彼ら達が産まれた…というより起動されたのはほぼ時刻を同じしてだ。
カプセル状の人一人しか入れないようなそれに彼らは一人ずつ眠らされていて、時期が来たから起動したというのも知っていた。
作られた時にそういうふうにある程度必要な知識は頭の中に記憶されていたからだ。
だから、彼がそういうまでも無く知っていた。

『刻は来た。今こそお前達が目覚める刻』

『イモータル・アーク』…もとい、黒船艦長、でいいだろう。
この時は正式な名前の略称である『方舟』と呼んでいたがその外見から黒船と呼ばれることになるまでそう時はかからなかった。
直ぐに知られることになったのは周知の侵略行為、侵攻した大陸から大陸にこの黒船と言う名で広まった。

そうして、カプセルに入っていた彼らはその時から『兵器として』産まれた。
…とは黒船側の見方で、彼らにして見ればを押し付けられようが知ったこっちゃは無い、という状況だった。
が、主従関係だけははっきりしていて、普段は従うしかない無かった。
とは言えども、この船の戦に刈り出されるのはまだ後になる。
調整という理由で、暫くは様子見扱いだった。
それにはアインが何らかの形で関わっていたらしいが…

ともあれ、シャマルの言葉を聞き、向こうも最低限のことを言ったと判断したのかその場から立ち去った。
そして彼らは漸く話す機会が出来た。

―――へぇ、あなたみたいなチビっ子も作られるなんて、全く開発者の気が知れないわね…

始めに口を開き、会話の糸口を結んだのはその中では後にすぐ知ることになるルインとアウルの中間位の背の女性。
彼女は『シローネ・ノベトリー』
彼女がこの場は仕切り、顔合わせだけではなく友として知り合うことが出来た。

あの時から彼らは、ある意味では兄弟姉妹のように行動を共にした。
まとめ役でもあり、リーダー格でもあり、姉貴分をシローネは担っていた。
彼女がいたからまとまることが出来た、と言っても恐らく過言では無いだろう。
そして最初に彼女がいなかったら、後の心の通いは違うものだったかもしれなかった。
後にルインをリーダー格にすることになるが、この時も何一つ不満も漏れず、むしろ適正がある筈と彼らは思い彼女に任せるが、引き継いだ後の行動に殆んど支障が無かったのは心が既に一つにまとまっていたからだと思う。
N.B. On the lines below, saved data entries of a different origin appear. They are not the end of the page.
Lemma validateReportCommittees_ok report payload r : validateReportCommittees report payload r = Ok tt ->
  ReporterNodeKey report ∈ committee_nodes r /\ AccusedNodeKey report ∈ committee_nodes r /\
  exists signers threshold, (signers = PeerNodeKeys r /\ threshold = Threshold r \/
      signers = target_peers r /\ threshold = target_threshold r) /\
    2 <= threshold /\ ReporterNodeKey report ∈ signers /\
    threshold <= len signers - (if decide (AccusedNodeKey report ∈ signers) then 1 else 0).
Proof.
  unfold validateReportCommittees. intros (acc & Hacc & Hv)%outcome_bind_ok. apply outcome_bind_ok in Hv as (sig & Hsig & Hv).
  unfold reject_any in Hv. rewrite reject_if_ok in Hv. cbn [existsb Datatypes.id] in Hv.
  rewrite !orb_false_iff, !negb_false_iff, !bool_decide_eq_true, !Z.ltb_ge in Hv. destruct Hv as (H2' & Hle & Hrest & Hrep & Hac & _).
  assert (Hnodes : forall k view scope, reportCommitteeForScope r scope = Ok view -> k ∈ cv_peerNodeKeys view -> k ∈ committee_nodes r).
  { intros k view scope Hs Hk. unfold committee_nodes. rewrite elem_of_app.
    destruct (scope_nodes _ _ _ Hs) as [[Hp _]|[Hp _]]; rewrite Hp in Hk; auto. }
  split_and!; [exact (Hnodes _ _ _ Hsig Hrep)|exact (Hnodes _ _ _ Hacc Hac)|]. exists (cv_peerNodeKeys sig), (cv_threshold sig).
  split_and!; [by eapply scope_nodes|done|done|]. case_decide as Hin; [|rewrite Z.sub_0_r; exact Hle].
  rewrite bool_decide_eq_true_2 in Hrest by done. exact (proj1 (Z.ltb_ge _ _) Hrest).
Qed.

(** What an accepted report stands for. The ring's own key has signed the canonical
    form of the report, whose digest is its id; the ring is final; the block falls into
    the 120 seconds after the observation; reporter and accused are different nodes of
    the ring's committees, and the accused is registered under the peer id of the report;
    the committee that signs has a threshold of at least two, which it reaches without
    the accused; neither this report nor its session had been recorded, and now both
    are. *)
Theorem accepted_report_sound ctx msg s id s' :
  SubmitReport ctx msg s = (Ok id, s') ->
  let report := mrp_Report msg in
  exists r message payload sid, final_ring (orb s) (rp_RingId report) r /\
    reportEnvelopeCanonicalBytes report = Ok message /\ id = hex_encode (sha256 message) /\
    verifyThresholdSignature (mrp_SignatureScheme msg) (RingPk r) message (mrp_Signature msg) = Ok tt /\
    ObservedAt report <= unix (block_time ctx) <= ObservedAt report + ReportTTLSeconds /\
    ReporterNodeKey report <> AccusedNodeKey report /\
    ReporterNodeKey report ∈ committee_nodes r /\ AccusedNodeKey report ∈ committee_nodes r /\
    (exists info, nodeInfos (orb s) !! AccusedNodeKey report = Some info /\ PeerId info = AccusedPeerId report) /\
    (exists signers threshold, (signers = PeerNodeKeys r /\ threshold = Threshold r \/
        signers = target_peers r /\ threshold = target_threshold r) /\ 2 <= threshold /\
      threshold <= len signers - (if decide (AccusedNodeKey report ∈ signers) then 1 else 0)) /\
    reportPayloadOf report = Ok payload /\ reportSessionDedupeID report payload = Ok sid /\
    (id ∉ acceptedReports (orb s)) /\ (sid ∉ acceptedSessions (orb s)) /\
    id ∈ acceptedReports (orb s') /\ sid ∈ acceptedSessions (orb s').
Proof.
  intros Hrun report. destruct (SubmitReport_ok ctx msg s id s' Hrun) as (_ & payload & r & now & sid & amount & Hok & _ & Hrec).
  fold report in Hok, Hrec. destruct (report_times _ _ _ _ _ _ _ _ _ _ Hok) as (-> & _ & Ht).
  assert (Hin : id ∈ acceptedReports (orb s') /\ sid ∈ acceptedSessions (orb s')).
  { destruct Hrec as [_|k l1 l2 _ _ _ _ _ _ _]; cbn; set_solver. }
  destruct Hok as [_ Hshape _ (message & Hm & Hsig) Hfresh Hpl Hr Hpk _ _ _ Hcom Hacc Hses Hfs].
  apply outcome_bind_ok in Hm as (m & Hm & Heq). injection Heq as -> Hid.
  destruct (validateReportCommittees_ok _ _ _ Hcom) as (Hrep & Ha & signers & threshold & Hst & H2' & _ & Hle).
  assert (Hne : ReporterNodeKey report <> AccusedNodeKey report).
  { unfold validateReportEnvelopeShape, reject_any in Hshape. rewrite reject_if_ok in Hshape. cbn [existsb Datatypes.id] in Hshape.
    rewrite !orb_false_iff in Hshape. destruct Hshape as (_ & _ & _ & _ & _ & Hne & _). unfold same in Hne.
    by rewrite bool_decide_eq_false in Hne. }
  exists r, message, payload, sid. split; [done|]. split; [done|]. split; [done|]. split; [done|]. split; [done|].
  split; [done|]. split; [done|]. split; [done|]. split; [done|]. split; [by exists signers, threshold|]. by split_and!; try apply Hin.
Qed.
End reports.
シローネがいたあの頃、あの頃が一番良かった、楽しかったと彼らは共に記憶している。
ただ、あの頃は調整と言う名の模擬戦があった、それだけを除けば非戦闘時は平和だった。

そう、あの日が来るまでは。

あの日の前日からあの日までは、雨が降り続けていた。

模擬戦がある時は前日に明日やる、と伝えられることになっていて、連絡はシータとシローネに伝えられた。
あの時は他に出来るだけ早く作らなければならないプログラムがあったので、それを口実にシータはサボろうかと思いサボりたいと言うことは勿論伏せて、仕事があるというそのことを伝えに来た伝令兵にそれを伝えた。そして直ぐに幹部に連絡が行く。
すると向こうも仕方ない、と言うことでシータの代わりに繰り上げでルインを試合の相手に変えた。

しかし、彼女は何か釈然としなかった。
何かが心に引っ掛かる、そう思い今来た伝令兵に声をかけようかと思ったが既にその姿は無かった。